2023年度の税制改正により、2024年1月から相続税・贈与税に関する制度が大きく変わっています。変更点を理解し、しっかり対策をしておかないと、相続税額に大きな差が生じることも。今回は、「知らなかった…」ではもう遅い、暦年贈与に関わる税改正について学びましょう。
POINT1 暦年贈与とは?
贈与税は、1年間(=暦年)に贈与を受けた財産の合計額に対してかかります。贈与に対する課税には、110万円の基礎控除額が設けられています。この仕組みを利用した贈与を「暦年贈与」といいます。
■白浜FPのアドバイス
暦年課税の非課税枠(年間110万円まで)は、現金や預貯金、有価証券、不動産などあらゆる財産の贈与に適用されます。誰から誰への贈与でも可能です。
POINT2 今年から変更 暦年贈与をしても、やり方次第で相続税が増える?生前贈与加算(※1)が3年から7年に延長
2023年12月31日までは生前贈与を受けた場合、贈与税の非課税枠である年間110万円の部分も含めて、相続開始前の3年以内に贈与された財産が相続税の課税価格に加算されていました。
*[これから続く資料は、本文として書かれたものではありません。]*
(** * comfforts/cache: the persistence and synchronisation lifecycle

    A shallow embedding of [cache.go]: the [cacheService] facade over an
    expiring key/value store, its JSON snapshot file and the optional
    remote copy of that file.

    The operating system, the JSON codec, the cloud client and the clock
    are outside the repository.  They are modelled by a [World]: the files
    and directories, the remote objects, a schedule of clock readings, a
    table of external calls that fail for reasons of their own, and the
    trace of external calls made so far.  Logging does not touch the cache
    state and is left out. *)

From Stdlib Require Import ZArith Lia.
From stdpp Require Import gmap strings list fin_maps sorting.

Local Open Scope Z_scope.
Local Open Scope string_scope.

(** ** A state monad with panics

    [None] is a Go runtime panic (calling a nil function value). *)

Definition ST (S A : Type) : Type := S -> option (A * S).

Definition ret {S A} (a : A) : ST S A := fun s => Some (a, s).

Definition bind {S A B} (m : ST S A) (k : A -> ST S B) : ST S B :=
  fun s => match m s with
           | Some (a, s') => k a s'
           | None => None
           end.

Definition panic {S A} : ST S A := fun _ => None.

Definition get {S} : ST S S := fun s => Some (s, s).

Definition gets {S A} (f : S -> A) : ST S A := fun s => Some (f s, s).

Definition modify {S} (f : S -> S) : ST S unit := fun s => Some (tt, f s).

Notation "x <- m ;; k" := (bind m (fun x => k))
  (at level 100, m at next level, right associativity).
Notation "m ;;; k" := (bind m (fun _ => k))
  (at level 100, right associativity).

(** Run an action on the second component of a pair state. *)
Definition in_snd {X S A} (m : ST S A) : ST (X * S) A :=
  fun xs => match m xs.2 with
            | Some (a, s') => Some (a, (xs.1, s'))
            | None => None
            end.

(** [m] run from [s] returns, and its result and final state satisfy
    [P]. *)
Definition wp {S A} (m : ST S A) (s : S) (P : A -> S -> Prop) : Prop :=
  exists a s', m s = Some (a, s') /\ P a s'.

(** ** Time

    An instant is a number of nanoseconds since the Unix epoch; a
    [time.Duration] is an int64 number of nanoseconds. *)

Definition Second : Z := 1000000000.
Definition Minute : Z := 60 * Second.
Definition Hour : Z := 60 * Minute.

Definition wrap64 (z : Z) : Z := (z + 2 ^ 63) mod 2 ^ 64 - 2 ^ 63.

(** [Time.UnixNano] is an int64 and wraps; [Time.Unix] is the floor of the
    seconds. *)
Definition UnixNano (t : Z) : Z := wrap64 t.
Definition Unix (t : Z) : Z := t / Second.

(** ** Strings in JSON

    [encoding/json] writes a Go string, the key of a map included, with
    every byte that is not part of a well-formed UTF-8 sequence replaced
    by U+FFFD, and reading the text back gives the UTF-8 bytes of that
    rune.  Every other byte comes back as it was, escaped on the way or
    not. *)

(** [first] and [acceptRanges] of [unicode/utf8]: for a leading byte, the
    length of its sequence and the bounds of its second byte. *)
Definition utf8_first (b : N) : option (nat * N * N) :=
  (if b <? 0xC2 then None
   else if b <=? 0xDF then Some (2%nat, 0x80, 0xBF)
   else if b =? 0xE0 then Some (3%nat, 0xA0, 0xBF)
   else if b =? 0xED then Some (3%nat, 0x80, 0x9F)
   else if b <=? 0xEF then Some (3%nat, 0x80, 0xBF)
   else if b =? 0xF0 then Some (4%nat, 0x90, 0xBF)
   else if b <=? 0xF3 then Some (4%nat, 0x80, 0xBF)
   else if b =? 0xF4 then Some (4%nat, 0x80, 0x8F)
   else None)%N.

Definition in_range (lo hi : N) (b : Ascii.ascii) : bool :=
  ((lo <=? Ascii.N_of_ascii b) && (Ascii.N_of_ascii b <=? hi))%N.

(** [utf8.DecodeRuneInString] on a string that starts with the byte [b],
    not an ASCII one, and goes on with [rest]: the width of the rune, or
    [None] for the error rune of width one. *)
Definition rune_width (b : Ascii.ascii) (rest : string) : option nat :=
  match utf8_first (Ascii.N_of_ascii b) with
  | None => None
  | Some (sz, lo, hi) =>
      match rest with
      | String s1 rest =>
          if negb (in_range lo hi s1) then None
          else if decide (sz = 2%nat) then Some 2%nat
          else match rest with
          | String s2 rest =>
              if negb (in_range 0x80 0xBF s2) then None
              else if decide (sz = 3%nat) then Some 3%nat
              else match rest with
              | String s3 _ =>
                  if negb (in_range 0x80 0xBF s3) then None else Some 4%nat
              | EmptyString => None
              end
          | EmptyString => None
          end
      | EmptyString => None
      end
  end.

(** The UTF-8 bytes of U+FFFD. *)
Definition replacement_rune : string :=
  String (Ascii.ascii_of_N 0xEF) (String (Ascii.ascii_of_N 0xBF)
    (String (Ascii.ascii_of_N 0xBD) EmptyString)).

(** A string as the encoder's [string] method writes it and the decoder
    reads it back; [pending] counts the bytes still to copy of a rune
    found well formed. *)
Fixpoint json_requote (pending : nat) (s : string) : string :=
  match s with
  | EmptyString => EmptyString
  | String b rest =>
      match pending with
      | S n => String b (json_requote n rest)
      | O =>
          if (Ascii.N_of_ascii b <? 0x80)%N then String b (json_requote 0 rest)
          else match rune_width b rest with
          | Some sz => String b (json_requote (pred sz) rest)
          | None => replacement_rune +:+ json_requote 0 rest
          end
      end
  end.

(** What a map key is once written and read back. *)
Definition json_key (k : string) : string := json_requote 0 k.

(** ** Errors *)

Inductive call : Type :=
| OsStat (path : string)
| OsMkdirAll (path : string)
| OsCreate (path : string)
| OsOpen (path : string)
| OsRemove (path : string)
| JsonEncode
| JsonDecode
| NewCloudStorageClient
| NewCloudFileRequest
| UploadFile
| DownloadFile
| DeleteObject
| CloseClient.

#[global] Instance call_eq_dec : EqDecision call.
Proof. solve_decision. Defined.

Inductive error : Type :=
| NewAppError (msg : string)
| WrapError (err : error) (msg : string)
| ErrNotExist (path : string)
| CallError (c : call)
| ItemExists (k : string).

Definition IsNotExist (e : error) : bool :=
  match e with ErrNotExist _ => true | _ => false end.

Inductive result (A : Type) : Type :=
| Ok (a : A)
| Err (e : error).
Arguments Ok {A} a.
Arguments Err {A} e.

(** Constants of [errors.go]. *)
Definition ERROR_SET_CACHE := "error adding key/value to cache".
Definition ERROR_CREATING_CACHE_DIR := "error creating cache directory".
Definition ERROR_GETTING_CACHE_FILE := "error getting cache file".
Definition ERROR_SAVING_CACHE_FILE := "error saving cache file".
Definition ERROR_OPENING_CACHE_FILE := "error opening cache file".
Definition ERROR_LOADING_CACHE_FILE := "error loading cache file".

(** Constants of [cache.go]. *)
Definition DEFAULT_CACHE_FILE_NAME := "cache".
Definition DEFAULT_EXPIRATION : Z := 5 * Minute.
Definition DEFAULT_CLEANUP_INTERVAL : Z := 10 * Minute.

Section Cache.

(** The cached values ([interface{}] in the source), and what a value
    becomes when it is written as JSON and decoded again into an
    [interface{}] (a struct comes back as a map of its fields). *)
Context {Obj : Type}.
Variable json_reparse : Obj -> Obj.

(** The message of [errors.ERROR_MISSING_REQUIRED], a constant of the
    [comfforts/errors] package. *)
Variable ERROR_MISSING_REQUIRED : string.

(** ** The TTL store *)

Record Item : Type := mkItem { Object : Obj; Expiration : Z }.

(** What the JSON decoder makes of a file: an object with the members
    [m], their objects yet to be decoded, or anything else (an empty or
    truncated file included). *)
Inductive content : Type :=
| Snapshot (m : gmap string Item)
| Unparsable.

Record World : Type := mkWorld {
  clock : nat -> Z;                       (* the instants [time.Now] returns, in order *)
  ticks : nat;                            (* how many of them have been read *)
  files : gmap string content;            (* regular files, by path *)
  dirs : gset string;                     (* directories *)
  objects : gmap (string * string) content; (* remote objects, by bucket and name *)
  denied : call -> bool;                  (* external calls that fail on their own *)
  trace : list call                       (* external calls made, latest first *)
}.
それが2024年1月1日以降に受けた贈与は、生前贈与の加算対象期間が相続開始前の「3年以内」から「7年以内」に段階的に変更され、2031年には完全移行します。
(※1)原則として法定相続人への贈与が対象
■税制改正の背景
今回の改正は、富裕層への課税強化が主な目的です。一方で、平均寿命が延びて、高齢層から高齢層への相続が増えており、経済の活性化がなかなか進まないことも国は問題視しています。早めの贈与を促すことで、経済活動が活発な若い世代への資産移転が期待されています。
■まだ相続対策をしていないAさん(70歳)
仮に私が80歳で死ぬとしたら、77歳までに生前贈与しておけば相続税の課税財産に加算されなかったのが、73歳までにしておかないと、それ以降は相続財産に加算されるということか…。終活で相続税対策なんかしていたら、遅すぎるんだね。
※財産等の状況によっては相続税がかからない場合もあります
■白浜FPのアドバイス
かわいいお子さまやお孫さんに大切な財産を引き継ぐために
もし暦年贈与をお考えなら、少しでも早めに始めることが何よりの対策です。いつ相続が起こるかは誰にも分かりません。早いうちから贈与をしておけば、元気なうちに直接、感謝の言葉を聞くこともできます。
贈与税や相続税はとても複雑なため、どの方法が最善かは人それぞれ。身内には話しにくいケースもあるため、まずは、第三者となる金融機関や税理士などの専門家に相談するとよいでしょう。
また、贈与においては、教育資金、住宅資金など、その用途に応じてさまざまな非課税の特例が設けられています。上手に活用しましょう。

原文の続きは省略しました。